Brian S. Brown of the antigay National Organization for Marriage accuses the couple of wanting to “undermine the Church’s ability to live according to its faith”. Supporters of the couple note the Church’s refusal to live according to the Golden Rule of its faith.

“Abortion is a blessing!” is an offensive chant to many people. But it’s not been offensive to students and faculty at Episcopal Divinity School. It’s been a favorite slogan of lesbian Episcopal priest Katherine Hancock Ragsdale, the EDS president. She insists that abortionists are “saints”. However, the storms of her tenure were not over her view of abortion. They were about her high-handed habits in administration and they finally led to a faculty vote of no confidence. Ragsdale resigned.

AND FINALLY

The antigay Religious Right’s World magazine regularly runs full-page ads for “The Great Courses”, a popular secular service of audio and visual classes that the company dubs, “The World’s Greatest Professors at Your Fingertips”.
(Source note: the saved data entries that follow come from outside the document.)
(** ** Trainers *)

Lemma left_join_unique {A B : Type} (on : A -> B -> bool) (key : B -> Z)
  (k : A -> Z) (l : list A) (r : list B) :
  (forall a b, on a b = true -> key b = k a) ->
  NoDup (map key r) ->
  map fst (left_join on l r) = l.
Proof.
  intros Hon Hn. unfold left_join.
  induction l as [|a l IH]; [reflexivity|]. cbn [flat_map].
  rewrite map_app, IH. f_equal.
  assert (H1 : forall r, NoDup (map key r) ->
                         (List.length (filter (on a) r) <= 1)%nat).
  { clear -Hon. induction r as [|b r IHr]; simpl; [lia|].
    intros H. inversion H as [|? ? Hb Hr]; subst. specialize (IHr Hr).
    destruct (on a b) eqn:E; [|exact IHr]. simpl.
    destruct (filter (on a) r) as [|b' r'] eqn:F; [simpl; lia|].
    exfalso. apply Hb. apply in_map_iff. exists b'.
    assert (Hb' : In b' (filter (on a) r)) by (rewrite F; now left).
    apply filter_In in Hb'. destruct Hb' as [Hin Hon'].
    split; [|exact Hin]. rewrite (Hon a b E), (Hon a b' Hon'). reflexivity. }
  specialize (H1 r Hn).
  destruct (filter (on a) r) as [|b [|b' r']]; simpl in *; [reflexivity..|lia].
Qed.

Lemma map_filter_fst {A B C : Type} (f : A -> C) (p : A -> bool) (l : list (A * B)) :
  map (fun x => f (fst x)) (filter (fun x => p (fst x)) l)
  = map f (filter p (map fst l)).
Proof.
  induction l as [|[a b] l IH]; simpl; [reflexivity|].
  destruct (p a); simpl; now rewrite IH.
Qed.

Lemma NoDup_map_inj {A K : Type} (key : A -> K) (l : list A) (a b : A) :
  NoDup (map key l) -> In a l -> In b l -> key a = key b -> a = b.
Proof.
  induction l as [|x l IH]; [intros _ []|].
  intros H Ha Hb E. inversion H as [|? ? Hx Hl]; subst.
  destruct Ha as [<-|Ha], Hb as [<-|Hb]; auto.
  - exfalso. apply Hx. rewrite E. now apply in_map.
  - exfalso. apply Hx. rewrite <- E. now apply in_map.
Qed.

Lemma all_trainers_ids (d : db) :
  schema_ok d ->
  map tr_id (fst (get_all_trainers d))
  = map Users.id
      (filter (fun u => (Users.account_type u =? "trainer")%string) (rows (users d))).
Proof.
  intros H. unfold get_all_trainers, query. cbn [fst]. rewrite map_map.
  rewrite (map_ext _ (fun x => Users.id (fst x)))
    by (intros [u t]; apply tr_id_select).
  rewrite (filter_ext _ (fun x => (Users.account_type (fst x) =? "trainer")%string))
    by (intros [u t]; reflexivity).
  rewrite (map_filter_fst Users.id
             (fun u => (Users.account_type u =? "trainer")%string)).
  rewrite (left_join_unique _ Trainers.user_id Users.id); [reflexivity | | apply H].
  intros u t Hon. apply Z.eqb_eq in Hon. now symmetry.
Qed.

Section Trainers.

Variable sha256 : string -> string.

(** X5.  In a reachable database [get_all_trainers] has exactly one row for
    each trainer-typed user, in the order of [users]: the [LEFT JOIN] never
    repeats a trainer, since no user has two profile rows. *)
Theorem get_all_trainers_once (d : db) :
  reachable sha256 d ->
  map tr_id (fst (get_all_trainers d))
  = map Users.id
      (filter (fun u => (Users.account_type u =? "trainer")%string) (rows (users d)))
  /\ NoDup (map tr_id (fst (get_all_trainers d))).
Proof.
  intros H. apply reachable_schema in H.
  split; [now apply all_trainers_ids|]. rewrite (all_trainers_ids d H).
  apply (NoDup_map_filter Users.id). exact (proj1 (ok_users d H)).
Qed.

(** X6.  In a reachable database the list the chat tab offers to start a
    new chat with, [get_all_users] followed by [get_all_trainers] (line
    1247), names no user twice. *)
Theorem chat_options_distinct (d : db) :
  reachable sha256 d ->
  NoDup (map tv_id (fst (get_all_users d)) ++ map tr_id (fst (get_all_trainers d))).
Proof.
  intros H. apply reachable_schema in H.
  pose proof (proj1 (ok_users d H)) as Hn.
  rewrite (all_trainers_ids d H). unfold get_all_users, query. cbn [fst].
  rewrite map_map. cbn [view_of tv_id].
  apply NoDup_app.
  - now apply (NoDup_map_filter Users.id).
  - now apply (NoDup_map_filter Users.id).
  - intros i H1 H2. apply in_map_iff in H1, H2.
    destruct H1 as [u1 [E1 H1]], H2 as [u2 [E2 H2]].
    apply filter_In in H1, H2. destruct H1 as [H1 T1], H2 as [H2 T2].
    assert (E : u1 = u2)
      by (apply (NoDup_map_inj Users.id (rows (users d))); auto; congruence).
    subst u2. apply String.eqb_eq in T1, T2. rewrite T1 in T2. discriminate.
Qed.

End Trainers.

(** ** The feed and the catalogue *)

Lemma feed_In (user_id : Z) (d : db) (r : feed_row) :
  In r (fst (get_personalized_feed user_id d))
  <-> exists fp tr f s,
      In fp (rows (fitness_plans d)) /\ In tr (rows (users d))
      /\ FitnessPlans.trainer_id fp = Users.id tr
      /\ In f (rows (followers d))
      /\ Followers.trainer_id f = Users.id tr /\ Followers.user_id f = user_id
      /\ FitnessPlans.is_active fp = 1
      /\ match s with
         | Some s0 =>
             In s0 (rows (subscriptions d))
             /\ Subscriptions.plan_id s0 = FitnessPlans.id fp
             /\ Subscriptions.user_id s0 = user_id
         | None =>
             existsb (fun s0 => (Subscriptions.plan_id s0 =? FitnessPlans.id fp)
                                && (Subscriptions.user_id s0 =? user_id))
               (rows (subscriptions d)) = false
         end
      /\ r = feed_select (fp, tr, f, s).
Proof.
  unfold get_personalized_feed, query. cbn [fst]. rewrite in_map_iff. split.
  - intros [[[[fp tr] f] s] [Hr Hin]]. apply order_by_In, filter_In in Hin.
    destruct Hin as [Hin Hact]. apply in_left_join in Hin.
    destruct Hin as [Hin Hs]. apply in_join in Hin. destruct Hin as [Hin [Hf Hon]].
    apply in_join in Hin. destruct Hin as [Hfp [Htr Ht]].
    apply andb_true_iff in Hon. rewrite !Z.eqb_eq in Hon.
    apply Z.eqb_eq in Hact, Ht.
    exists fp, tr, f, s. repeat split; try tauto; [|now symmetry].
    destruct s as [s0|]; [|exact Hs].
    destruct Hs as [Hs0 Hon']. apply andb_true_iff in Hon'.
    rewrite !Z.eqb_eq in Hon'. tauto.
  - intros [fp [tr [f [s [Hfp [Htr [Ht [Hf [Hft [Hfu [Hact [Hs Hr]]]]]]]]]]]].
    exists (fp, tr, f, s). split; [now symmetry|].
    apply order_by_In, filter_In. split; [|now apply Z.eqb_eq].
    apply in_left_join. split.
    + apply in_join. split; [|split; [exact Hf|]].
      * apply in_join. rewrite Z.eqb_eq. tauto.
      * apply andb_true_iff. rewrite !Z.eqb_eq. tauto.
    + destruct s as [s0|]; [|exact Hs].
      split; [tauto|]. apply andb_true_iff. rewrite !Z.eqb_eq. tauto.
Qed.

Lemma subscription_some (user_id : Z) (fp : FitnessPlans.row) (d : db) :
  exists s,
    match s with
    | Some s0 =>
        In s0 (rows (subscriptions d))
        /\ Subscriptions.plan_id s0 = FitnessPlans.id fp
        /\ Subscriptions.user_id s0 = user_id
    | None =>
        existsb (fun s0 => (Subscriptions.plan_id s0 =? FitnessPlans.id fp)
                           && (Subscriptions.user_id s0 =? user_id))
          (rows (subscriptions d)) = false
    end.
Proof.
  destruct (existsb _ (rows (subscriptions d))) eqn:E.
  - apply existsb_exists in E. destruct E as [s0 [Hin Hon]].
    apply andb_true_iff in Hon. rewrite !Z.eqb_eq in Hon.
    exists (Some s0). tauto.
  - exists None. reflexivity.
Qed.

(** X7.  The feed of a user shows a plan exactly when the plan is active,
    its trainer is a row of [users] and the user follows that trainer; its
    rows come in descending order of the plans' [created_at]. *)
Theorem get_personalized_feed_plans (user_id plan_id : Z) (d : db) :
  (In plan_id (map fr_id (fst (get_personalized_feed user_id d)))
   <-> exists fp,
       In fp (rows (fitness_plans d)) /\ FitnessPlans.id fp = plan_id
       /\ FitnessPlans.is_active fp = 1
       /\ fst (is_following user_id (FitnessPlans.trainer_id fp) d) = true
       /\ In (FitnessPlans.trainer_id fp) (map Users.id (rows (users d))))
  /\ Sorted (fun r1 r2 => fr_created_at r1 >= fr_created_at r2)
       (fst (get_personalized_feed user_id d)).
Proof.
  split.
  - rewrite in_map_iff. split.
    + intros [r [Hid Hr]]. apply feed_In in Hr.
      destruct Hr as [fp [tr [f [s [Hfp [Htr [Ht [Hf [Hft [Hfu [Hact [_ Hr]]]]]]]]]]]].
      subst r. cbn in Hid. exists fp. repeat split; try assumption.
      * rewrite is_following_spec. apply existsb_exists. exists f.
        split; [exact Hf|]. unfold follow_edge.
        apply andb_true_iff. rewrite !Z.eqb_eq. split; congruence.
      * apply in_map_iff. exists tr. split; [now symmetry | exact Htr].
    + intros [fp [Hfp [Hid [Hact [Hfol Hu]]]]].
      rewrite is_following_spec in Hfol. apply existsb_exists in Hfol.
      destruct Hfol as [f [Hf He]]. unfold follow_edge in He.
      apply andb_true_iff in He. rewrite !Z.eqb_eq in He. destruct He as [He1 He2].
      apply in_map_iff in Hu. destruct Hu as [tr [Hid' Htr]].
      destruct (subscription_some user_id fp d) as [s Hs].
      exists (feed_select (fp, tr, f, s)). split; [exact Hid|].
      apply feed_In. exists fp, tr, f, s.
      repeat split; try assumption; try tauto; [now symmetry | congruence].
  - unfold get_personalized_feed, query. cbn [fst].
    eapply Sorted_map; [|apply order_by_sorted].
    + intros [[[fp1 ?] ?] ?] [[[fp2 ?] ?] ?]. cbn. intros H.
      apply Z.geb_le in H. lia.
    + intros [[[fp1 ?] ?] ?] [[[fp2 ?] ?] ?] H.
      rewrite Z.geb_leb in *. apply Z.leb_le. apply Z.leb_gt in H. lia.
Qed.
What most Fundamentalist and evangelical readers of World probably don’t realize, at least at first, is that The Great Courses’ New Testament classes are taught by Bart Ehrman, certainly no evangelical scholar. He long ago rebelled against his Moody Bible Institute and Wheaton College educations and adopted an extremely dismissive posture to the New Testament’s textual reliability. Eminent evangelical New Testament scholars have been warning for years that Ehrman presents his own high critical position against the biblical texts without offering the counterarguments of other biblical scholars. They point out that this poorly serves the needs of his students – and especially lay students who are not versed in these controversies.